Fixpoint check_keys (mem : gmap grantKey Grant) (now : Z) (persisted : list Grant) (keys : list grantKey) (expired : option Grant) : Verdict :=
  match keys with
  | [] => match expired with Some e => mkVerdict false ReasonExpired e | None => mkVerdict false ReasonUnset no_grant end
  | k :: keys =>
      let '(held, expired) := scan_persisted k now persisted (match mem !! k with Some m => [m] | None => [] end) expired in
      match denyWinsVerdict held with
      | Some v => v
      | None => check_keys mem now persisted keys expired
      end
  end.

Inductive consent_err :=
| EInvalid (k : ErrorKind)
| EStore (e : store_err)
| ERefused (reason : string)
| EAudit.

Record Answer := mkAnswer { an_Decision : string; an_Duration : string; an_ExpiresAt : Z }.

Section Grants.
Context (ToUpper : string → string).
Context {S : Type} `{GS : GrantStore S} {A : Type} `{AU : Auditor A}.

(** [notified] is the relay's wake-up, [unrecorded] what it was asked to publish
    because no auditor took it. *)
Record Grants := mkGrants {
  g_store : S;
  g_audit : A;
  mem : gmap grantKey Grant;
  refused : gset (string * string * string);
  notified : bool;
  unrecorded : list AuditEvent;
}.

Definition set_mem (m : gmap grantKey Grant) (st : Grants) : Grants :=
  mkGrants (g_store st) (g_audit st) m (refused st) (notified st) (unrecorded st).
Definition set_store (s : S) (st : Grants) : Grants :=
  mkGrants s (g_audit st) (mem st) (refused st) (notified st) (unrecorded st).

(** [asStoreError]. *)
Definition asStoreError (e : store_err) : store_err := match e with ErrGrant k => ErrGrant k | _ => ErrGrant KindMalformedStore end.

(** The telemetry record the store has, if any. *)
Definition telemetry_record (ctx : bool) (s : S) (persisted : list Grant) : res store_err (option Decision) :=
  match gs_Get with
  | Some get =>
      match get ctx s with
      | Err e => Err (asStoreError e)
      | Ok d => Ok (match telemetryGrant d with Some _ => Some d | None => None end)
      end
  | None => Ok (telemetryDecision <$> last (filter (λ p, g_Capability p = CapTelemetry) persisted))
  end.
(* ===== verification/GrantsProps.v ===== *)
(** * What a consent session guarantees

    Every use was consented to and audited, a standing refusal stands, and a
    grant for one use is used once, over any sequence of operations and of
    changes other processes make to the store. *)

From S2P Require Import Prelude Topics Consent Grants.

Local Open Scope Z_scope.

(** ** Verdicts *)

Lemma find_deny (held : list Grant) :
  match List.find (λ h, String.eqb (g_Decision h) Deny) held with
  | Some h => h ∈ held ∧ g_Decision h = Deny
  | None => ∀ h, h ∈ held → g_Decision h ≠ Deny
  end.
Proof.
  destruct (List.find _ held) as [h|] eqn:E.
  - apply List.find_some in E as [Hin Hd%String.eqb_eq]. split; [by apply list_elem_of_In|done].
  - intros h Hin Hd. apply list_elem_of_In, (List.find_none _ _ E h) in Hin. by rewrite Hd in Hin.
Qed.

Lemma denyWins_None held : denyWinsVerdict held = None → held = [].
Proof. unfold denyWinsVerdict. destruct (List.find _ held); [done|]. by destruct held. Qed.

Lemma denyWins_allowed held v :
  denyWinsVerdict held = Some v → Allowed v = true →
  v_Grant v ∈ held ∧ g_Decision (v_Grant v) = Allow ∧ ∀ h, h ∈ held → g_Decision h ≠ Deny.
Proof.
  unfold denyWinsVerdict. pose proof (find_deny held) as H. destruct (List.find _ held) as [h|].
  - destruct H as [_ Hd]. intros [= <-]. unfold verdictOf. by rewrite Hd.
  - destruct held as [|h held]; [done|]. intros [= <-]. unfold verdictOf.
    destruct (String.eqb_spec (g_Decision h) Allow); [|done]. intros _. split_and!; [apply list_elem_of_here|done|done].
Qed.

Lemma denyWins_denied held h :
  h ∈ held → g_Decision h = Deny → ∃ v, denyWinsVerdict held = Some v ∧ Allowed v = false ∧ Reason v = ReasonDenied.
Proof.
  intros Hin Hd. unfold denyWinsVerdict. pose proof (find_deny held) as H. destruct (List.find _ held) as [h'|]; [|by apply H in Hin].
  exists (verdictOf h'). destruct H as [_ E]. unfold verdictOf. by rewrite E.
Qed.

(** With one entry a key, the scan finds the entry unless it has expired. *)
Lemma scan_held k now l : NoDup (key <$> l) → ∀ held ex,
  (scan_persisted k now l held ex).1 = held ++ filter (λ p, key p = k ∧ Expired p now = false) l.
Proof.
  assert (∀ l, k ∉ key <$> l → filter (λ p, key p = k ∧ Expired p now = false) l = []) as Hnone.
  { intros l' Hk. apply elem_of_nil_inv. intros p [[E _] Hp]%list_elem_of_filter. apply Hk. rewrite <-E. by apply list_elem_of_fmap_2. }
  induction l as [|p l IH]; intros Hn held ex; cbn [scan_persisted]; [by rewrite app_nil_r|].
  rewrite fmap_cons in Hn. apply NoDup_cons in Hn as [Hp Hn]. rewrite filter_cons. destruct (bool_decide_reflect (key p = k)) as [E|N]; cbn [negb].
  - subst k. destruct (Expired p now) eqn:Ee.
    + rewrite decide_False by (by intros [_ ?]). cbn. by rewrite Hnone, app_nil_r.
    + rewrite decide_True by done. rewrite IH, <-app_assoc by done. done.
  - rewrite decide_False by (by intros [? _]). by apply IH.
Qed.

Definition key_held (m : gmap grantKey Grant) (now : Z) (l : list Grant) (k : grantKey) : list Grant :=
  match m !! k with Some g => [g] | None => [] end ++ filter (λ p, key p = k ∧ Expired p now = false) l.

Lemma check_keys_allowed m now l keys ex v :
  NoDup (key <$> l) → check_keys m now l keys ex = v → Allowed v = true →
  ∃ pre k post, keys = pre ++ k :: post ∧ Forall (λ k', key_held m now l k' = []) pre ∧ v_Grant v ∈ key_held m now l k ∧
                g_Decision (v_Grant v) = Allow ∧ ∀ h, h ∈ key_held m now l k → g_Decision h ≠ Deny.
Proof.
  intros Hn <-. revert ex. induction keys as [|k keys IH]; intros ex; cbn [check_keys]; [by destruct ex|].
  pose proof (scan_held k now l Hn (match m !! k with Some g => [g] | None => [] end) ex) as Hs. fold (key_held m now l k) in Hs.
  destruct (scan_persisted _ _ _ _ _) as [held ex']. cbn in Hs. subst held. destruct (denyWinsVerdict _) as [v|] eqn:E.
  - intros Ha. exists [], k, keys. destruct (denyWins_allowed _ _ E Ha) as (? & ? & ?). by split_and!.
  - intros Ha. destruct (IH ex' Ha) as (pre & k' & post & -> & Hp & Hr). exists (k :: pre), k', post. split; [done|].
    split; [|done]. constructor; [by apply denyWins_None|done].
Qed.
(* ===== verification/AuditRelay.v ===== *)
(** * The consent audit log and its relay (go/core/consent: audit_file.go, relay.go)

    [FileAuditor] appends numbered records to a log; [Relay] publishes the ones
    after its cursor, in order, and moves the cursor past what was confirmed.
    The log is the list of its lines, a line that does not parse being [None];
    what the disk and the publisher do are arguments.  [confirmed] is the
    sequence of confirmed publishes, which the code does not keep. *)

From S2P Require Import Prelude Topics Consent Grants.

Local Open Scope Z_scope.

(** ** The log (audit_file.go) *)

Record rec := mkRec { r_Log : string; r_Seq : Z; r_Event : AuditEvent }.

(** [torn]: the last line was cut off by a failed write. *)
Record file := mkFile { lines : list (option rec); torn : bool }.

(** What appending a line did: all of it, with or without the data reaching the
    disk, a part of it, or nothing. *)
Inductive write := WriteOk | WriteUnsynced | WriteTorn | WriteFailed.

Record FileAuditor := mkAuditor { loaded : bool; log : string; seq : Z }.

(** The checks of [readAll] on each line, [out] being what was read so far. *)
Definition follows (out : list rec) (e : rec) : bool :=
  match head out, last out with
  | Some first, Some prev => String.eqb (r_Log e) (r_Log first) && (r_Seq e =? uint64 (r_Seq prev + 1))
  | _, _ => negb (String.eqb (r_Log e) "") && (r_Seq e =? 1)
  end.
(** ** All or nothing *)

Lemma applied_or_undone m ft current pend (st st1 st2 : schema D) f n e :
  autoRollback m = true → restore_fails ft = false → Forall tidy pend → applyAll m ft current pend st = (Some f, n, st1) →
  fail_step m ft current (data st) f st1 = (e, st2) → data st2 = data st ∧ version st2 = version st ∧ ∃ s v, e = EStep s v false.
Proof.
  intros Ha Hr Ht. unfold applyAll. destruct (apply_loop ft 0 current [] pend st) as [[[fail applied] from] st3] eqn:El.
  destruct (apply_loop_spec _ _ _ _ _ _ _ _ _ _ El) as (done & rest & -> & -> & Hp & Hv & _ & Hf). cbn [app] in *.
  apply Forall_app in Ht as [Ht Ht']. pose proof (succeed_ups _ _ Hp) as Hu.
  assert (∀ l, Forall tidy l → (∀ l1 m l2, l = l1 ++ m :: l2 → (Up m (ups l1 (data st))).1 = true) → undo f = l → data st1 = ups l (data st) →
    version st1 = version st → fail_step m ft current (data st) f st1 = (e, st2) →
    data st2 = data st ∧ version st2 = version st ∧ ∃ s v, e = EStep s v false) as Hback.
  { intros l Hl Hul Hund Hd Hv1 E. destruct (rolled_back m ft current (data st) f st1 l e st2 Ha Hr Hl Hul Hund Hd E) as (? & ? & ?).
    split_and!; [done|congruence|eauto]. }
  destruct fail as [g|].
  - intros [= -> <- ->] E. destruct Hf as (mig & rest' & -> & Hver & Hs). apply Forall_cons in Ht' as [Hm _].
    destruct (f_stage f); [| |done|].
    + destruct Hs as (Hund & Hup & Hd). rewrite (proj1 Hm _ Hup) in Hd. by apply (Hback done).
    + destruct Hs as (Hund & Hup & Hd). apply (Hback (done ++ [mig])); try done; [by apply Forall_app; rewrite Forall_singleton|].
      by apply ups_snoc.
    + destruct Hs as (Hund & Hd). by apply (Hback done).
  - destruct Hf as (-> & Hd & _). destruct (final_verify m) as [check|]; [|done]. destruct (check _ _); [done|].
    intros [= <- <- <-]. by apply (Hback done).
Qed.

__ABOUT THIS EXERCISE__.
Among the lines above, repeat exactly those from the line with "rewrite fmap_cons in" to the line with "destruct (scan_persisted _", counting both ends.

__FINISHED EXERCISE__.
  rewrite fmap_cons in Hn. apply NoDup_cons in Hn as [Hp Hn]. rewrite filter_cons. destruct (bool_decide_reflect (key p = k)) as [E|N]; cbn [negb].
  - subst k. destruct (Expired p now) eqn:Ee.
    + rewrite decide_False by (by intros [_ ?]). cbn. by rewrite Hnone, app_nil_r.
    + rewrite decide_True by done. rewrite IH, <-app_assoc by done. done.
  - rewrite decide_False by (by intros [? _]). by apply IH.
Qed.

Definition key_held (m : gmap grantKey Grant) (now : Z) (l : list Grant) (k : grantKey) : list Grant :=
  match m !! k with Some g => [g] | None => [] end ++ filter (λ p, key p = k ∧ Expired p now = false) l.

Lemma check_keys_allowed m now l keys ex v :
  NoDup (key <$> l) → check_keys m now l keys ex = v → Allowed v = true →
  ∃ pre k post, keys = pre ++ k :: post ∧ Forall (λ k', key_held m now l k' = []) pre ∧ v_Grant v ∈ key_held m now l k ∧
                g_Decision (v_Grant v) = Allow ∧ ∀ h, h ∈ key_held m now l k → g_Decision h ≠ Deny.
Proof.
  intros Hn <-. revert ex. induction keys as [|k keys IH]; intros ex; cbn [check_keys]; [by destruct ex|].
  pose proof (scan_held k now l Hn (match m !! k with Some g => [g] | None => [] end) ex) as Hs. fold (key_held m now l k) in Hs.
  destruct (scan_persisted _ _ _ _ _) as [held ex']. cbn in Hs. subst held. destruct (denyWinsVerdict _) as [v|] eqn:E.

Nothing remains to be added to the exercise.